先生:現代の経営学では、組織やチームがより良く動いていくためには、学習が不可欠だと考えられているのです。その理由について、アメリカの自動車産業を例に考えていきましょう。

前回、フォード社が科学的管理法をもとに自動車の大量生産を行い、成功を収めたという話に触れましたね。しかしフォード社は、たった20年足らずでゼネラル・モーターズ社(GM)などの企業に追い抜かれてしまいます。一方でGMは、その後約100年間、世界の自動車企業のトップを走り続けます。しかし2008年にはトヨタに抜かれ、翌年には経営破綻を迎えてしまいました。

フォード社とGMの敗因は、時代の変化や自社を取り巻く環境の変化に合わせて、経営方針や組織のあり方を柔軟に変えていくことができなかったという点にあります。フォード社は、T型フォードと呼ばれる小型で頑丈で安価な自動車を大ヒットさせました。10年も経つと、購入できる層には自動車が一通り行き渡り、次は買い替え需要を狙っていかなければなりません。顧客はT型に飽き、「他人とは違う車を持ちたい」と思うようになります。しかしフォード社はその顧客の変化に対応することなく、T型のみを作り続けた結果、幅広い製品ラインナップと頻繁なモデルチェンジを行うGMに買い替え需要をすっかり奪われてしまったのです
*1。一方、GMも大量生産・大量販売や、アメリカらしい大型車の製造という方針に固執し続け、燃費の良い小型車を生産するトヨタに敗北してしまいました。

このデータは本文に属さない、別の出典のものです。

Lemma ack_step hist a r :
  (forall x, In x hist -> is_u64 (rv_pn x)) -> is_u64 (rv_pn r) -> ack_inv hist a ->
  ack_inv (hist ++ [r]) (AckRanges_on_received a (rv_now r) (rv_pn r) (rv_eliciting r)).
Proof.
  intros Hu Hr [Hasc Hset Hmax Hnil]. unfold is_u in Hr.
  unfold AckRanges_on_received, AckRanges_prune_below. simpl.
  set (largest := if _ || _ then rv_pn r else _).
  assert (largest = pn_max (hist ++ [r])) as Hl.
  { unfold largest. rewrite pn_max_app. simpl. rewrite (Z.max_l (rv_pn r) 0) by lia.
    destruct hist as [|x h].
    - unfold AckRanges_is_empty. rewrite (Hnil eq_refl), orb_true_r. simpl. lia.
    - rewrite (Hmax ltac:(done)).
      assert (AckRanges_is_empty a = false) as ->.
      { unfold AckRanges_is_empty. destruct (ar_received a) eqn:E; [|done].
        exfalso. apply (proj2 (Hset (pn_max (x :: h)))).
        split; [by apply pn_max_In|]. unfold ACK_RETAIN_WINDOW. lia. }
      rewrite orb_false_r. clear largest. split_if; cmp_facts; lia. }
  constructor; simpl.
  - apply ascending_filter, bset_insert_ascending, Hasc.
  - intros pn. unfold bset_split_off. rewrite filter_In, bset_insert_In, Hset, Hl, Z.leb_le.
    unfold ack_spec, saturating_sub, ACK_RETAIN_WINDOW. rewrite map_app, in_app_iff, pn_max_app. simpl.
    assert (In pn (map rv_pn hist) -> 0 <= pn) as H0.
    { intros Hin. apply in_map_iff in Hin as (x & <- & Hx). apply Hu in Hx. unfold is_u in Hx. lia. }
    pose proof (pn_max_nonneg hist). split.
    + intros [[->|[Hin Hge]] Ht]; (split; [auto|lia]).
    + intros [[Hin|[<-|[]]] Hge]; [pose proof (H0 Hin)|]; (split; [|lia]);
        [right; split; [done|lia]|by left].
  - intros _. exact Hl.
  - intros E. by destruct hist.
Qed.

Lemma ack_run_inv hist :
  (forall r, In r hist -> is_u64 (rv_pn r)) -> ack_inv hist (ack_run AckRanges_new hist).
Proof.
  induction hist as [|r hist IH] using rev_ind; intros Hu.
  - constructor; [constructor| |done|done]. intros pn. simpl. split; [done|by intros [[] _]].
  - unfold ack_run. rewrite fold_left_app. simpl. apply ack_step.
    + intros x Hx. apply Hu, in_or_app. by left.
    + apply Hu, in_or_app. right. by left.
    + apply IH. intros x Hx. apply Hu, in_or_app. by left.
Qed.

Lemma ack_inv_bound hist a : (forall r, In r hist -> is_u64 (rv_pn r)) -> ack_inv hist a ->
  Z.of_nat (length (ar_received a)) <= ACK_RETAIN_WINDOW + 1.
Proof.
  intros Hu [Hasc Hset _ _]. destruct (ar_received a) as [|x l] eqn:E; [simpl; unfold ACK_RETAIN_WINDOW; lia|].
  rewrite <- E in *. transitivity (pn_max hist - (pn_max hist - ACK_RETAIN_WINDOW) + 1); [|lia].
  apply ascending_bound_length; [done| |by rewrite E].
  intros y Hy. apply Hset in Hy as [Hin Hge]. split; [done|].
  apply in_map_iff in Hin as (r & <- & Hr). by apply pn_max_ge.
Qed.

(** C31: after any non-empty history of received packet numbers, the ACK frame
    parses back, whatever bytes follow it, to ranges headed by the largest
    number and covering exactly the received numbers of the retention window,
    the tracked set holds at most 8193 numbers, and building the frame clears
    the pending flag and keeps the set. *)
Theorem ack_frame_covers_history (hist : list Recv) (now : Z) (trail : list byte) :
  hist <> [] -> (forall r, In r hist -> is_u64 (rv_pn r)) ->
  let a := ack_run AckRanges_new hist in
  let '(a', frame) := AckRanges_build_frame a now in
  exists delay ranges,
    parse_ack_frame (frame ++ trail) = Some (pn_max hist, delay, ranges) /\
    (exists s rest, ranges = (s, pn_max hist) :: rest) /\
    (forall pn, covered pn ranges <-> ack_spec hist pn) /\
    Z.of_nat (length (ar_received a)) <= ACK_RETAIN_WINDOW + 1 /\
    ar_ack_pending a' = false /\ ar_received a' = ar_received a.
Proof.
  intros Hne Hu a. pose proof (ack_run_inv hist Hu) as Hinv. fold a in Hinv.
  pose proof (ack_inv_bound hist a Hu Hinv) as Hb. destruct Hinv as [Hasc Hset Hmax _].
  assert (ack_spec hist (pn_max hist)) as Hm.
  { split; [by apply pn_max_In|unfold ACK_RETAIN_WINDOW; lia]. }
  unfold AckRanges_build_frame. pose proof (ascending_rev _ Hasc) as Hd.
  assert (forall x, In x (rev (ar_received a)) <-> ack_spec hist x) as Hin.
  { intros x. rewrite <- in_rev. apply Hset. }
  assert (length (rev (ar_received a)) = length (ar_received a)) as Hlr by apply length_rev.
  destruct (rev (ar_received a)) as [|largest below].
  { by apply Hin in Hm. }
  assert (forall x, In x (largest :: below) -> is_u64 x /\ x <= pn_max hist) as Hux.
  { intros x Hx. apply Hin in Hx as [Hx _]. apply in_map_iff in Hx as (r & <- & Hr).
    split; [by apply Hu|by apply pn_max_ge]. }
  assert (largest = pn_max hist) as ->.
  { destruct (proj2 (Hin _) Hm) as [Heq|Hbelow]; [done|]. inversion_clear Hd as [|? ? _ Hlt].
    rewrite List.Forall_forall in Hlt. apply Hlt in Hbelow.
    pose proof (Hux largest ltac:(by left)) as [_ ?]. lia. }
  pose proof (Hux (pn_max hist) ltac:(by left)) as [Hmu _]. unfold is_u in Hmu.
  destruct (build_ranges_spec below (pn_max hist) (pn_max hist) Hd) as (Hsep & Hcov & (s & rest & Er) & Hlen);
    [intros; apply Hux; by right|lia|lia|].
  rewrite Er in *. set (delay := match ar_largest_received_at a with Some _ => _ | None => _ end).
  exists delay, ((s, pn_max hist) :: rest). split_and!; [|eauto| |done|done|done].
  - rewrite <- !app_assoc. apply parse_built; [|done|].
    + unfold delay, elapsed_us. destruct (ar_largest_received_at a); [apply wrap_is_u; lia|unfold is_u; lia].
    + simpl in Hlen, Hlr. unfold ACK_RETAIN_WINDOW in Hb. lia.
  - intros pn. rewrite Hcov, <- Hin. simpl. intuition lia.
Qed.

Lemma ack_frame_covers_history_witness :
  let hist := [mkRecv 1000 5 true; mkRecv 2000 7 true; mkRecv 3000 6 false; mkRecv 4000 9 true] in
  exists delay,
    parse_ack_frame (snd (AckRanges_build_frame (ack_run AckRanges_new hist) 9000) ++ []) =
      Some (9, delay, [(9, 9); (5, 7)]) /\ delay = 5 /\ pn_max hist = 9.
Proof.
  intros hist.
  pose proof (ack_frame_covers_history hist 9000 []) as H.
  assert (hist <> []) as H1 by done.
  assert (forall r, In r hist -> is_u64 (rv_pn r)) as H2.
  { intros r Hr. repeat destruct Hr as [<-|Hr]; try done; unfold is_u; simpl; lia. }
  specialize (H H1 H2). destruct (AckRanges_build_frame _ _) as [a' frame] eqn:E.
  destruct H as (delay & ranges & Hp & _). vm_compute in E. injection E as <- <-.
  vm_compute in Hp. injection Hp as <- <-. exists 5. split_and!; vm_compute; reflexivity.
Defined.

:画期的な経営方針や革新的な技術があったとしても、時代に乗り遅れてしまうと、世界的な大企業であっても、あっという間に凋落してしまうんですね。

先生:特に、グローバル化や技術革新が進んだ現代では、世の中の変化のスピードも複雑さも増していく一方です。そこで、変化を認識し、組織のあり方を柔軟に変えていく「組織学習」という考え方が注目されるようになりました。組織学習の考え方自体は1960年代に誕生し、ほそぼそと研究が進められていたのですが、1990年代に入って一気に関心が寄せられるようになったのです。

:なぜ30年近く経ってから、急に注目されるようになったのですか?

先生90年代に入ると、多くのアメリカの企業では、少しずつ国際的な競争力が低下していきました。組織学習は、そうした状況を打破し、新たな方策を打ち立てる手段として脚光を浴びたのです。